(* ===== verification/Lexer.v ===== *)
(** * The lexer

    [crates/sarif_syntax/src/lexer.rs].  [lex] drives a [logos] lexer, which the
    [RawTokenKind] attributes generate: the generated [next] is the parameter
    [logos_next] here, a function of the lexer's source and the end of its
    last token, under the laws [LogosLaws].  The patterns of the attributes are
    [Lexeme.v]'s.  The identifier cache of the thread is part of the state. *)
From stdpp Require Import gmap pretty.
From S2P Require Import Prelude Syntax Utf8.

(** ** Token kinds *)

Inductive RawTokenKind :=
  | R_Whitespace | R_Newline | R_Comment | R_KwAnd | R_KwConst | R_KwComptime | R_KwEnsures | R_KwExtern
  | R_KwEffect | R_KwEnum | R_KwEffects | R_KwElse | R_KwFalse | R_KwFn | R_KwFor | R_KwFrom
  | R_KwHandle | R_KwIf | R_KwImport | R_KwIn | R_KwLet | R_KwMatch | R_KwMut | R_KwNot
  | R_KwOr | R_KwPerform | R_KwPub | R_KwRepeat | R_KwRequires | R_KwStruct | R_KwTrue | R_KwWhile
  | R_KwWith | R_Arrow | R_Amp | R_Caret | R_Colon | R_Comma | R_DotDot | R_Dot
  | R_Eq | R_PlusEq | R_MinusEq | R_StarEq | R_SlashEq | R_FatArrow | R_EqEq | R_Ge
  | R_Gt | R_LBrace | R_LBracket | R_Le | R_Lt | R_LParen | R_Minus | R_NotEq
  | R_Pipe | R_Plus | R_RBrace | R_RBracket | R_RParen | R_Semicolon | R_Shl | R_Slash
  | R_Shr | R_Star | R_Percent | R_PercentEq | R_Underscore | R_Float | R_Integer | R_String
  | R_AttrRepr | R_Ident.

Definition map_token_kind (kind : RawTokenKind) : TokenKind :=
  match kind with
  | R_Whitespace => T_Whitespace
  | R_Newline => T_Newline
  | R_Comment => T_Comment
  | R_KwAnd => T_KwAnd
  | R_KwConst => T_KwConst
  | R_KwComptime => T_KwComptime
  | R_KwEnsures => T_KwEnsures
  | R_KwExtern => T_KwExtern
  | R_KwEffect => T_KwEffect
  | R_KwEnum => T_KwEnum
  | R_KwEffects => T_KwEffects
  | R_KwElse => T_KwElse
  | R_KwFalse => T_KwFalse
  | R_KwFn => T_KwFn
  | R_KwFor => T_KwFor
  | R_KwFrom => T_KwFrom
  | R_KwHandle => T_KwHandle
  | R_KwIf => T_KwIf
  | R_KwImport => T_KwImport
  | R_KwIn => T_KwIn
  | R_KwLet => T_KwLet
  | R_KwMatch => T_KwMatch
  | R_KwMut => T_KwMut
  | R_KwNot => T_KwNot
  | R_KwOr => T_KwOr
  | R_KwPerform => T_KwPerform
  | R_KwPub => T_KwPub
  | R_KwRepeat => T_KwRepeat
  | R_KwRequires => T_KwRequires
  | R_KwStruct => T_KwStruct
  | R_KwTrue => T_KwTrue
  | R_KwWhile => T_KwWhile
  | R_KwWith => T_KwWith
  | R_Arrow => T_Arrow
  | R_Amp => T_Amp
  | R_Caret => T_Caret
  | R_Colon => T_Colon
  | R_Comma => T_Comma
  | R_Dot => T_Dot
  | R_Eq => T_Eq
  | R_PlusEq => T_PlusEq
  | R_MinusEq => T_MinusEq
  | R_StarEq => T_StarEq
  | R_SlashEq => T_SlashEq
  | R_FatArrow => T_FatArrow
  | R_EqEq => T_EqEq
  | R_Ge => T_Ge
  | R_Gt => T_Gt
  | R_LBrace => T_LBrace
  | R_LBracket => T_LBracket
  | R_Le => T_Le
  | R_Lt => T_Lt
  | R_LParen => T_LParen
  | R_Minus => T_Minus
  | R_NotEq => T_NotEq
  | R_Pipe => T_Pipe
  | R_Plus => T_Plus
  | R_RBrace => T_RBrace
  | R_RBracket => T_RBracket
  | R_RParen => T_RParen
  | R_Semicolon => T_Semicolon
  | R_Shl => T_Shl
  | R_Slash => T_Slash
  | R_Shr => T_Shr
  | R_Star => T_Star
  | R_Percent => T_Percent
  | R_PercentEq => T_PercentEq
  | R_Underscore => T_Underscore
  | R_Float => T_Float
  | R_Integer => T_Integer
  | R_String => T_String
  | R_AttrRepr => T_AttrRepr
  | R_Ident => T_Ident
  | R_DotDot => T_DotDot
  end.

#[global] Instance RawTokenKind_EqDecision : EqDecision RawTokenKind.
Proof. solve_decision. Defined.

(** ** The state of [lex] *)

Record LexOutput := mkLexOutput { tokens : list Token; lex_diagnostics : list Diagnostic }.

Record LexState := mkLexState {
  source_offset : nat;
  lexer_source : string;
  lexer_end : nat;
  ident_cache : gmap string string;
  output : LexOutput
}.

(** [intern_ident]: the cached copy, or a new one. *)
Definition intern_ident (cache : gmap string string) (s : string) : string * gmap string string :=
  match cache !! s with
  | Some interned => (interned, cache)
  | None => (s, <[s := s]> cache)
  end.

(** [lexer.next()] with [lexer.span()]: [None] at the end of the source, an
    error without a kind. *)
Definition LogosNext : Type := string -> nat -> option (option RawTokenKind * nat * nat).

Inductive LexStep :=
  | LexMore (s : LexState)
  | LexEnd
  | LexPanic.

Inductive LexResult :=
  | Lexed (out : LexOutput) (cache : gmap string string)
  | LexRunning
  | LexPanicked.

(** [format!("{:02x}", b)] *)
Definition hex_digit (n : nat) : string :=
  match String.get n "0123456789abcdef" with
  | Some a => String a ""
  | None => ""
  end.
Definition hex2 (a : Ascii.ascii) : string :=
  let n := Ascii.nat_of_ascii a in (hex_digit (n / 16) ++ hex_digit (n mod 16))%string.

Definition push_token (o : LexOutput) (t : Token) : LexOutput :=
  mkLexOutput (tokens o ++ [t]) (lex_diagnostics o).
Definition push_lex_diagnostic (o : LexOutput) (d : Diagnostic) : LexOutput :=
  mkLexOutput (tokens o) (lex_diagnostics o ++ [d]).

Section Lex.
Context (logos_next : LogosNext) (source : string).

(** An error over no byte: the byte is reported and the lexer restarted after it. *)
Definition skip_byte (s : LexState) (abs_pos : nat) : LexStep :=
  match bytes source !! abs_pos with
  | None => LexPanic
  | Some byte =>
      let d := Diagnostic_new "lex.null-byte"
        ("byte 0x" ++ hex2 byte ++ " at position " ++ pretty abs_pos)%string
        (mkSpan abs_pos (abs_pos + 1)) (Some "Remove this byte from source."%string) in
      match str_slice source (abs_pos + 1) (String.length source) with
      | None => LexPanic
      | Some rest =>
          LexMore (mkLexState (abs_pos + 1) rest 0 (ident_cache s) (push_lex_diagnostic (output s) d))
      end
  end.

(** The token, or the invalid token and its diagnostic. *)
Definition take_token (s : LexState) (result : option RawTokenKind) (abs_start abs_end end_ : nat)
    : LexStep :=
  let span := mkSpan abs_start abs_end in
  match str_slice source abs_start abs_end with
  | None => LexPanic
  | Some lexeme =>
      match result with
      | Some kind =>
          let '(interned_lexeme, cache) :=
            if decide (kind = R_Ident) then intern_ident (ident_cache s) lexeme
            else (lexeme, ident_cache s) in
          LexMore (mkLexState (source_offset s) (lexer_source s) end_ cache
            (push_token (output s) (mkToken (map_token_kind kind) interned_lexeme span)))
      | None =>
          let o := push_token (output s) (mkToken T_Invalid lexeme span) in
          LexMore (mkLexState (source_offset s) (lexer_source s) end_ (ident_cache s)
            (push_lex_diagnostic o (Diagnostic_new "lex.invalid-token"
              ("invalid token `" ++ lexeme ++ "`")%string span
              (Some "Sarif source is ASCII-keyword based; remove or replace this token."%string))))
      end
  end.

(** The body of [while let Some(result) = lexer.next()]. *)
Definition lex_step (s : LexState) : LexStep :=
  match logos_next (lexer_source s) (lexer_end s) with
  | None => LexEnd
  | Some (result, start, end_) =>
      if bool_decide (result = None) && (start =? end_)
      then skip_byte s (source_offset s + start)
      else take_token s result (source_offset s + start) (source_offset s + end_) end_
  end.

Definition push_eof (s : LexState) : LexOutput :=
  push_token (output s) (mkToken T_Eof "" (empty_at (source_offset s))).

Fixpoint lex_loop (fuel : nat) (s : LexState) : LexResult :=
  match fuel with
  | 0 => LexRunning
  | S n =>
      match lex_step s with
      | LexMore s' => lex_loop n s'
      | LexEnd => Lexed (push_eof s) (ident_cache s)
      | LexPanic => LexPanicked
      end
  end.

Definition lex_start (cache : gmap string string) : LexState :=
  mkLexState 0 source 0 cache (mkLexOutput [] []).

Definition lex (fuel : nat) (cache : gmap string string) : LexResult :=
  lex_loop fuel (lex_start cache).
End Lex.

____________________

● Task goal: Reproduce verbatim the range of lines that opens the records and closes with the line containing "R_KwWhile => T_KwWhile". Omit everything after it.

● Output for this exercise:
(* ===== verification/Lexer.v ===== *)
(** * The lexer

    [crates/sarif_syntax/src/lexer.rs].  [lex] drives a [logos] lexer, which the
    [RawTokenKind] attributes generate: the generated [next] is the parameter
    [logos_next] here, a function of the lexer's source and the end of its
    last token, under the laws [LogosLaws].  The patterns of the attributes are
    [Lexeme.v]'s.  The identifier cache of the thread is part of the state. *)
From stdpp Require Import gmap pretty.
From S2P Require Import Prelude Syntax Utf8.

(** ** Token kinds *)

Inductive RawTokenKind :=
  | R_Whitespace | R_Newline | R_Comment | R_KwAnd | R_KwConst | R_KwComptime | R_KwEnsures | R_KwExtern
  | R_KwEffect | R_KwEnum | R_KwEffects | R_KwElse | R_KwFalse | R_KwFn | R_KwFor | R_KwFrom
  | R_KwHandle | R_KwIf | R_KwImport | R_KwIn | R_KwLet | R_KwMatch | R_KwMut | R_KwNot
  | R_KwOr | R_KwPerform | R_KwPub | R_KwRepeat | R_KwRequires | R_KwStruct | R_KwTrue | R_KwWhile
  | R_KwWith | R_Arrow | R_Amp | R_Caret | R_Colon | R_Comma | R_DotDot | R_Dot
  | R_Eq | R_PlusEq | R_MinusEq | R_StarEq | R_SlashEq | R_FatArrow | R_EqEq | R_Ge
  | R_Gt | R_LBrace | R_LBracket | R_Le | R_Lt | R_LParen | R_Minus | R_NotEq
  | R_Pipe | R_Plus | R_RBrace | R_RBracket | R_RParen | R_Semicolon | R_Shl | R_Slash
  | R_Shr | R_Star | R_Percent | R_PercentEq | R_Underscore | R_Float | R_Integer | R_String
  | R_AttrRepr | R_Ident.

Definition map_token_kind (kind : RawTokenKind) : TokenKind :=
  match kind with
  | R_Whitespace => T_Whitespace
  | R_Newline => T_Newline
  | R_Comment => T_Comment
  | R_KwAnd => T_KwAnd
  | R_KwConst => T_KwConst
  | R_KwComptime => T_KwComptime
  | R_KwEnsures => T_KwEnsures
  | R_KwExtern => T_KwExtern
  | R_KwEffect => T_KwEffect
  | R_KwEnum => T_KwEnum
  | R_KwEffects => T_KwEffects
  | R_KwElse => T_KwElse
  | R_KwFalse => T_KwFalse
  | R_KwFn => T_KwFn
  | R_KwFor => T_KwFor
  | R_KwFrom => T_KwFrom
  | R_KwHandle => T_KwHandle
  | R_KwIf => T_KwIf
  | R_KwImport => T_KwImport
  | R_KwIn => T_KwIn
  | R_KwLet => T_KwLet
  | R_KwMatch => T_KwMatch
  | R_KwMut => T_KwMut
  | R_KwNot => T_KwNot
  | R_KwOr => T_KwOr
  | R_KwPerform => T_KwPerform
  | R_KwPub => T_KwPub
  | R_KwRepeat => T_KwRepeat
  | R_KwRequires => T_KwRequires
  | R_KwStruct => T_KwStruct
  | R_KwTrue => T_KwTrue
  | R_KwWhile => T_KwWhile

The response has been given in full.